Ma tutto ciò la USB Calabria non può più accettarlo.

Questo è uno dei momenti più difficili della storia dei precari VVF, poiché, dopo che la USB, da sola, ha messo in piedi tutta la Risoluzione Fiano, la meta, che sembrava vicina, si allontana.

Eppure la risoluzione partiva proprio dai cittadini e dal loro sacrosanto diritto di poter contare, quotidianamente, su un soccorso altamente efficiente; ma il provvedimento partiva anche dai diritti di quei lavoratori, sfruttati in tutti questi anni da un’amministrazione sempre più tiranna e da una classe dirigente sempre più assente.

I lavoratori hanno bisogno di risposte concrete, poiché davanti a loro si sta aprendo il baratro della disperazione e speriamo che nessuno si aggiunga più alla lista nera delle tragedie di chi non ce la fa ad andare avanti.
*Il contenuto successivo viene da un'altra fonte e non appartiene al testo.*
Lemma GenerateMonitor_oversized_witness :
  exists msgs, GenerateMonitor "+" [long_name] = mk_msg "MONITOR" ["+"; ""] :: msgs.
Proof. apply (GenerateMonitor_oversized "+" long_name []). by_eval. Defined.

(** NAMES. *)
Theorem GenerateNamesReply_correct irc_String channel status members :
  Forall name_ok members ->
  exists replies, GenerateNamesReply irc_String channel status members
      = replies ++ [mk_msg RPL_ENDOFNAMES ["*"; channel; "End of /NAMES list"]]
    /\ concat (names_received <$> replies) = members
    /\ Forall (names_fits irc_String channel status) replies.
Proof.
  intros Hok. eexists; split; [done|].
  apply (names_loop_spec irc_String channel status members []); [done|left; simpl; lia].
Qed.

Lemma GenerateNamesReply_correct_witness :
  exists replies, GenerateNamesReply (fun m => Join (Command m :: Params m) " ") "#go" "=" ["@alice"; "bob"]
      = replies ++ [mk_msg RPL_ENDOFNAMES ["*"; "#go"; "End of /NAMES list"]]
    /\ concat (names_received <$> replies) = ["@alice"; "bob"].
Proof.
  destruct (GenerateNamesReply_correct (fun m => Join (Command m :: Params m) " ") "#go" "=" ["@alice"; "bob"])
    as (replies & H1 & H2 & _).
  - repeat (apply Forall_cons; split; [split; by_eval|]). by apply Forall_nil.
  - exists replies. by split.
Defined.
(* ===== verification/Database.v ===== *)
(** * Database records (database/database.go) and network attributes (downstream.go)

    The records of users, networks, channels and ignores with their derived
    names, and the BOUNCER network attributes computed from them. *)

From stdpp Require Import base list gmap strings.
From Stdlib Require Import ZArith Ascii.
From S2P Require Import Prelude GoStrings Xirc.

(** ** Records *)

Record UserRec := MkUser {
  u_ID : Z;
  u_Username : string;
  u_Password : string;
  u_Nick : string;
  u_Realname : string;
  u_Admin : bool;
  u_Enabled : bool;
  u_DownstreamInteractedAt : Z;
  u_MaxNetworks : Z;
  u_SourceIP : string;
  u_CertBlob : list ascii;
  u_PrivKeyBlob : list ascii
}.

Definition NewUser (username : string) : UserRec :=
  MkUser 0 username "" "" "" false true 0 (-1) "" [] [].

Record SASLRec := MkSASL {
  s_Mechanism : string;
  s_PlainUsername : string;
  s_PlainPassword : string;
  s_CertBlob : list ascii;
  s_PrivKeyBlob : list ascii
}.

Record NetworkRec := MkNetwork {
  n_ID : Z;
  n_Name : string;
  n_Addr : string;
  n_Nick : string;
  n_Username : string;
  n_Realname : string;
  n_Pass : string;
  n_ConnectCommands : list string;
  n_CertFP : string;
  n_SASL : SASLRec;
  n_AutoAway : bool;
  n_Enabled : bool;
  n_SourceIP : string;
  n_TLSInsecure : bool;
  n_NoDefaultCert : bool
}.

Definition NewNetwork (addr : string) : NetworkRec :=
  MkNetwork 0 "" addr "" "" "" "" [] "" (MkSASL "" "" "" [] []) false true "" false false.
La USB continuerà la sua battaglia al fianco di questi lavoratori, con la convinzione che, se ognuno si metterà in gioco direttamente, una soluzione positiva è ancora possibile.
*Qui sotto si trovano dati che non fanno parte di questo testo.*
(* ===== verification/Session.v ===== *)
(** * Objects of a user session (user.go, upstream.go, downstream.go)

    The structs the handlers of a user goroutine work on (network, upstream
    and downstream connections), the calls between them, and what the handlers
    get from outside. *)

From stdpp Require Import base list gmap strings.
From Stdlib Require Import ZArith Ascii.
From S2P Require Import Prelude GoStrings Casemapping Xirc Sasl Irc Rate Database Handler.

Local Open Scope Z_scope.

(** ** Iteration over Go maps

    The order is unspecified; the development is parametric in it. *)
Class MapOrder := {
  map_order : forall {V : Type}, gmap string V -> list (string * V);
  map_order_perm : forall {V : Type} (m : gmap string V), map_order m ≡ₚ map_to_list m
}.

#[export] Instance default_order : MapOrder.
Proof. exact {| map_order V := map_to_list; map_order_perm V m := Permutation_refl _ |}. Defined.

(** The entries in the order of a call of [ForEach]. *)
Definition iter `{MapOrder} {V} (cmm : CaseMappingMap V) : list (caseMappingEntry V) :=
  (map_order (cmm_m cmm)).*2.

Lemma iter_perm `{MapOrder} {V} (cmm : CaseMappingMap V) : iter cmm ≡ₚ entries cmm.
Proof. unfold iter, entries. by rewrite map_order_perm. Qed.

Lemma elem_of_iter `{MapOrder} {V} (cmm : CaseMappingMap V) e :
  e ∈ iter cmm <-> exists k, cmm_m cmm !! k = Some e.
Proof. rewrite iter_perm. apply elem_of_entries. Qed.

(** [SetCaseMapping] in the order of the iteration. *)
Definition Recase `{MapOrder} {V} (cmm : CaseMappingMap V) (cm : CaseMapping) : CaseMappingMap V :=
  SetCaseMapping_in (iter cmm) cm.

(** ** Message stores (msgstore.go)

    What the handlers need of [msgstore.Store]: [LastMsgID] and [Append] may
    fail. *)
Class Store (St : Type) := {
  st_LastMsgID : St -> NetworkRec -> string -> Z -> option string;
  st_Append : St -> NetworkRec -> string -> message -> St * option string
}.

(** ** Upstream channels, batches, users and pending commands *)

(** [uch_detachTimer] is the delay of a running timer. *)
Record upstreamChannel := UChan {
  uch_Name : string;
  uch_Topic : string;
  uch_TopicWho : option prefix;
  uch_TopicTime : Z;
  uch_Status : option ascii;
  uch_modes : option (gmap ascii string);
  uch_creationTime : string;
  uch_Members : CaseMappingMap (list Membership);
  uch_complete : bool;
  uch_detachTimer : option Z
}.
Definition set_uch_Topic (v : string) (x : upstreamChannel) : upstreamChannel :=
  UChan (uch_Name x) v (uch_TopicWho x) (uch_TopicTime x) (uch_Status x) (uch_modes x)
    (uch_creationTime x) (uch_Members x) (uch_complete x) (uch_detachTimer x).
Definition set_uch_TopicWho (v : option prefix) (x : upstreamChannel) : upstreamChannel :=
  UChan (uch_Name x) (uch_Topic x) v (uch_TopicTime x) (uch_Status x) (uch_modes x) (uch_creationTime x)
    (uch_Members x) (uch_complete x) (uch_detachTimer x).
Definition set_uch_TopicTime (v : Z) (x : upstreamChannel) : upstreamChannel :=
  UChan (uch_Name x) (uch_Topic x) (uch_TopicWho x) v (uch_Status x) (uch_modes x) (uch_creationTime x)
    (uch_Members x) (uch_complete x) (uch_detachTimer x).
Definition set_uch_Status (v : option ascii) (x : upstreamChannel) : upstreamChannel :=
  UChan (uch_Name x) (uch_Topic x) (uch_TopicWho x) (uch_TopicTime x) v (uch_modes x)
    (uch_creationTime x) (uch_Members x) (uch_complete x) (uch_detachTimer x).
Definition set_uch_modes (v : option (gmap ascii string)) (x : upstreamChannel) : upstreamChannel :=
  UChan (uch_Name x) (uch_Topic x) (uch_TopicWho x) (uch_TopicTime x) (uch_Status x) v
    (uch_creationTime x) (uch_Members x) (uch_complete x) (uch_detachTimer x).
Definition set_uch_creationTime (v : string) (x : upstreamChannel) : upstreamChannel :=
  UChan (uch_Name x) (uch_Topic x) (uch_TopicWho x) (uch_TopicTime x) (uch_Status x) (uch_modes x) v
    (uch_Members x) (uch_complete x) (uch_detachTimer x).
Definition set_uch_Members (v : CaseMappingMap (list Membership)) (x : upstreamChannel) : upstreamChannel :=
  UChan (uch_Name x) (uch_Topic x) (uch_TopicWho x) (uch_TopicTime x) (uch_Status x) (uch_modes x)
    (uch_creationTime x) v (uch_complete x) (uch_detachTimer x).
Definition set_uch_complete (v : bool) (x : upstreamChannel) : upstreamChannel :=
  UChan (uch_Name x) (uch_Topic x) (uch_TopicWho x) (uch_TopicTime x) (uch_Status x) (uch_modes x)
    (uch_creationTime x) (uch_Members x) v (uch_detachTimer x).
Definition set_uch_detachTimer (v : option Z) (x : upstreamChannel) : upstreamChannel :=
  UChan (uch_Name x) (uch_Topic x) (uch_TopicWho x) (uch_TopicTime x) (uch_Status x) (uch_modes x)
    (uch_creationTime x) (uch_Members x) (uch_complete x) v.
Immaginiamo che ogni lavoratore precario VV.F. si senta oggi come se fosse un pezzo di una scacchiera truccata, dove lo scacco al re sembra ormai deciso.

Ma è bene ricordare che, a differenza degli scacchi, i lavoratori possono decidere da soli cosa fare e non essere manovrarti, per cui quello che conta alla fine è solo scacco matto ed è ancora possibile che, malgrado tutti i trucchi, siano i lavoratori a vincere.

La nostra partita quindi non finirà finché non raggiungeremo la vittoria e la giustizia per ogni precario, anche se dovesse essere l’ultima partita che possiamo giocare.